Nicola e Giulia riemergono dalle loro macerie e, nel 2003, ecco arrivare un’altra sorellina per Samuele e Sara: Anna, una bambina molto allegra e solare.

L’impegno dei Gabella è notevole: hanno tre figli, il lavoro, devono seguire Sara coi suoi bisogni speciali (la bambina, infatti, passa molto tempo tra logopedisti e fisioterapisti), le fatiche non mancano e a volte neppure lo scoraggiamento, eppure, si sentono circondati da tanto affetto. Inoltre, hanno capito che per essere lieti, anche nelle sofferenze, occorre dare, senza aspettarsi nulla in cambio e generare continuamente “comunità”.

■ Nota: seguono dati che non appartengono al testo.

(** X15: Sending goes group by group: when every [send] returns, one instance
    is handed to [send] for each group in turn, with the group as its
    attachments, so that all attachments together are the (sorted) files,
    each one once and in order.  There is always a first instance, with the
    sender as given and the recipients as given, or the sender alone when
    no recipients were given; with no files at all, that one instance is
    sent without attachments. *)
Theorem send_grouped_files_trace sender recipients files ordered_by
  max_size kwd files' :
  (forall e, exists e' ret, send e = Return (e', ret)) ->
  sorted_files getsize getmtime getctime getatime files ordered_by
    = Return files' ->
  Forall (fun f => getsize f <= max_size) files' ->
  exists groups done first line more,
    file_groups getsize files' max_size = Return groups /\
    send_grouped_files getsize getmtime getctime getatime send
      sender recipients files ordered_by max_size kwd = Return done /\
    map (fun d => attachments (fst d)) done
      = map (fun g => VList (map VStr g)) groups /\
    List.concat groups = files' /\
    done = (first, line) :: more /\
    from_ first = sender /\
    to first = match recipients with
               | VNone => VList [sender]
               | _ => recipients
               end.
Proof.
  intros Hsend Hsorted Hsizes. unfold send_grouped_files.
  rewrite Hsorted. cbn [bind].
  unfold file_groups.
  pose proof (file_loop_simulates getsize max_size files' [[]] 0) as E.
  cbn [map] in E. rewrite E. clear E.
  destruct (group_loop_returns max_size
              (map (fun f => plain_file f (getsize f)) files') [] 0)
    as (gs & t & -> & Hconcat & Hne).
  { rewrite Forall_map. exact Hsizes. }
  cbn [bind].
  set (groups := map (map (fun x => File.name (file x))) gs).
  destruct (send_loop_trace groups Hsend 0%nat
              (setattr (set_from kwd sender) a_to
                 match recipients with
                 | VNone => VList [sender]
                 | _ => recipients
                 end) [])
    as (eml' & new & -> & Hatt & Hfirst).
  cbn [bind app].
  destruct gs as [|g0 gs']; [contradiction|].
  destruct (Hfirst _ _ eq_refl) as (e & line & more & -> & Hf & Ht & _).
  exists groups, ((e, line) :: more), e, line, more.
  repeat split; try assumption.
  subst groups. cbn [app] in Hconcat.
  rewrite <- concat_map, Hconcat, map_map. apply map_id.
Qed.

(** X16: Nothing is sent before the files are checked: an [ordered_by] that is
    none of the seven names of [sort_func] raises [KeyError], and without
    [ordered_by] the first file larger than [max_size] raises the size
    exception; both happen whatever [send] would do. *)
Theorem send_grouped_files_checks_first sender recipients max_size kwd :
  (forall files name,
     ~ In name ["file_name"; "size"; "date"; "time"; "modified"; "created";
                "accessed"] ->
     send_grouped_files getsize getmtime getctime getatime send
       sender recipients files (Some name) max_size kwd
     = Raise (KeyError name)) /\
  (forall before f after,
     Forall (fun g => getsize g <= max_size) before ->
     max_size < getsize f ->
     send_grouped_files getsize getmtime getctime getatime send
       sender recipients (before ++ f :: after) None max_size kwd
     = Raise (Exception (file_exceed_message f (getsize f) max_size))).
Proof.
  split.
  - intros files name Hname. unfold send_grouped_files, sorted_files.
    assert (Hkey : sort_func getsize getmtime getctime getatime name
                   = Raise (KeyError name)).
    { unfold sort_func. cbn [In] in Hname.
      repeat match goal with
             | |- context [String.eqb name ?k] =>
                 destruct (String.eqb_spec name k) as [->|_]; [tauto|]
             end.
      reflexivity. }
    rewrite Hkey. reflexivity.
  - intros before f after Hbefore Hf.
    unfold send_grouped_files, sorted_files, file_groups. cbn [bind].
    pose proof (file_loop_simulates getsize max_size (before ++ f :: after)
                  [[]] 0) as E.
    cbn [map] in E. rewrite E. clear E.
    rewrite map_app. cbn [map].
    rewrite (group_loop_raises max_size); [reflexivity | | exact Hf].
    rewrite Forall_map. exact Hbefore.
Qed.

End SendGroupedFilesTrace.

Lemma send_grouped_files_trace_witness :
  exists done,
    send_grouped_files (fun _ => 4) (fun _ => Float.mk 0 0)
      (fun _ => Float.mk 0 0) (fun _ => Float.mk 0 0)
      (fun e => Return (e, "ok"))
      (VStr "a@b.c") VNone ["x"; "y"; "z"] None 10 Email_init = Return done /\
    map (fun d => attachments (fst d)) done
    = [VList [VStr "x"; VStr "y"]; VList [VStr "z"]].
Proof.
  destruct (send_grouped_files_trace (fun _ => 4) (fun _ => Float.mk 0 0)
              (fun _ => Float.mk 0 0) (fun _ => Float.mk 0 0)
              (fun e => Return (e, "ok"))
              (VStr "a@b.c") VNone ["x"; "y"; "z"] None 10 Email_init
              ["x"; "y"; "z"])
    as (groups & done & first & line & more & Hg & Hd & Hatt & _).
  - intros e. eauto.
  - reflexivity.
  - repeat constructor; lia.
  - exists done. split; [exact Hd|].
    rewrite Hatt. vm_compute in Hg. injection Hg as <-. reflexivity.
Defined.

Lemma send_grouped_files_checks_first_witness :
  send_grouped_files (fun _ => 11) (fun _ => Float.mk 0 0)
    (fun _ => Float.mk 0 0) (fun _ => Float.mk 0 0)
    (fun e => Return (e, "ok"))
    (VStr "a@b.c") VNone ([] ++ "x" :: []) None 10 Email_init
  = Raise (Exception (file_exceed_message "x" 11 10)).
Proof.
  apply (send_grouped_files_checks_first (fun _ => 11) (fun _ => Float.mk 0 0)
           (fun _ => Float.mk 0 0) (fun _ => Float.mk 0 0)
           (fun e => Return (e, "ok")) (VStr "a@b.c") VNone 10 Email_init).
  - constructor.
  - lia.
Defined.

(** ** The pipeline: [files2groups] and [groups2Emails] *)

Lemma lookup_image_date (x : meta) :
  lookup_path (split_dots "image.date") (meta_value x)
  = option_map VStr (exif_date x).
Proof.
  unfold exif_date, meta_value.
  destruct (image x) as [im|]; [|reflexivity].
  cbn [opt_item]. unfold image_value.
  destruct (Image.date im) as [d|]; [reflexivity|].
  destruct (Image.device im), (Image.thumbnail im); reflexivity.
Qed.

Lemma lookup_file_size (x : meta) :
  lookup_path (split_dots "file.size") (meta_value x)
  = Some (VInt (File.size (file x))).
Proof. reflexivity. Qed.

Section PipelineProps.

Variables lt gt : value -> value -> result bool.
Variable get_meta_data : string -> Z -> result meta.

(** X17: Ordered by ['image.date'], the files that are no images, or carry no
    capture date, come first: when all metadata could be read and no file
    is larger than [max_size], [files2groups] returns groups that hold
    every record once, those without a date before those with one.  No
    record makes the sort fail, since all it compares are the date
    strings (fewer than 64 files). *)
Theorem files2groups_by_image_date files max_size thumbnail_size metas :
  (forall s1 s2, exists c, cmp lt gt (VStr s1) (VStr s2) = Return c) ->
  files2meta_data_list get_meta_data files thumbnail_size = Return metas ->
  (List.length metas < 64)%nat ->
  Forall (fun x => File.size (file x) <= max_size) metas ->
  exists groups undated dated,
    files2groups lt gt get_meta_data files max_size (Some "image.date")
      thumbnail_size false = Return groups /\
    List.concat groups = undated ++ dated /\
    Permutation metas (undated ++ dated) /\
    Forall (fun x => exif_date x = None) undated /\
    Forall (fun x => exif_date x <> None) dated.
Proof.
  intros Hcmp Hmetas _ Hsizes. unfold files2groups. rewrite Hmetas.
  cbn [bind]. unfold sort_records, list_sort_reverse.
  set (islt := fun a b => key_lt lt gt "image.date" (meta_value a) (meta_value b)).
  set (low := fun x => lacks_path "image.date" (meta_value x)).
  destruct (list_sort_spec islt low) with (l := metas)
    as (out & -> & Hperm & (ms & hs & -> & Hm & Hh)).
  - intros a b Ha Hb. apply key_lt_low_high; assumption.
  - intros a b Ha Hb. apply key_lt_high_low; assumption.
  - intros a b _ _. subst islt. cbn beta.
    apply (key_lt_total_on lt gt "image.date"
             [meta_value a; meta_value b]); [|now left | right; now left].
    intros u v lu lv Hu Hv Hlu Hlv.
    assert (G : forall w lw, In w [meta_value a; meta_value b] ->
                lookup_path (split_dots "image.date") w = Some lw ->
                exists s, lw = VStr s).
    { intros w lw [<-|[<-|[]]] Hw; rewrite lookup_image_date in Hw;
        destruct (exif_date _) as [s|]; try discriminate;
        injection Hw as <-; eauto. }
    destruct (G u lu Hu Hlu) as [s1 ->]. destruct (G v lv Hv Hlv) as [s2 ->].
    apply Hcmp.
  - cbn [bind].
    destruct (group_loop_returns max_size (ms ++ hs) [] 0) as (gs & t & E & Hc & _).
    { rewrite Forall_forall in Hsizes |- *. intros x Hx. apply Hsizes.
      eapply Permutation_in; [symmetry; exact Hperm | exact Hx]. }
    unfold meta_data2groups. rewrite E. cbn [bind].
    exists gs, ms, hs. repeat split; [exact Hc | exact Hperm | |].
    + eapply Forall_impl; [|exact Hm]. intros x Hx. subst low.
      unfold lacks_path in Hx. rewrite lookup_image_date in Hx.
      destruct (exif_date x); [discriminate | reflexivity].
    + eapply Forall_impl; [|exact Hh]. intros x Hx. subst low.
      unfold lacks_path in Hx. rewrite lookup_image_date in Hx.
      destruct (exif_date x); [discriminate | discriminate].
Qed.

Tanto ne sono convinti, che iniziano ad aprire le porte di casa a quanti hanno bisogno di ascolto e di preghiere; si impegnano nella pratica dell’affido, accogliendo bambini, ragazzi, anziani che vivono situazioni famigliari disagiate (come il figlio di una ragazza sola, una prostituta protetta da un’associazione, una signora anziana poco lucida senza famiglia…).

“Perché proprio voi, che avete già tanti problemi?”, potrebbe chiedere qualcuno. Nicola, assistente sociale di professione, risponderebbe: “Il bene che abbiamo ricevuto è troppo per tenerlo per noi”.

Oggi Sara ha 19 anni. I medici avevano previsto che non avrebbe mai potuto camminare e neppure
parlare
. Tanta è stata la premura dei genitori nell’accudirla e tanti gli stimoli ricevuti in ogni ambiente che ha frequentato, che Sara oggi si esprime da sola, anche se un po’ a fatica, e cammina sulle sue gambe. Si è diplomata, ha un lavoretto, esce con le amiche, ha un suo bancomat personale. Ma non è tutto, perchè Sara ha qualcosa che, purtroppo, pochi ragazzi hanno: tanta gioia di vivere e una gran voglia di fare. Io ho avuto l’onore di conoscerla e posso testimoniare che in sua presenza sono gli altri a sentirsi disabili.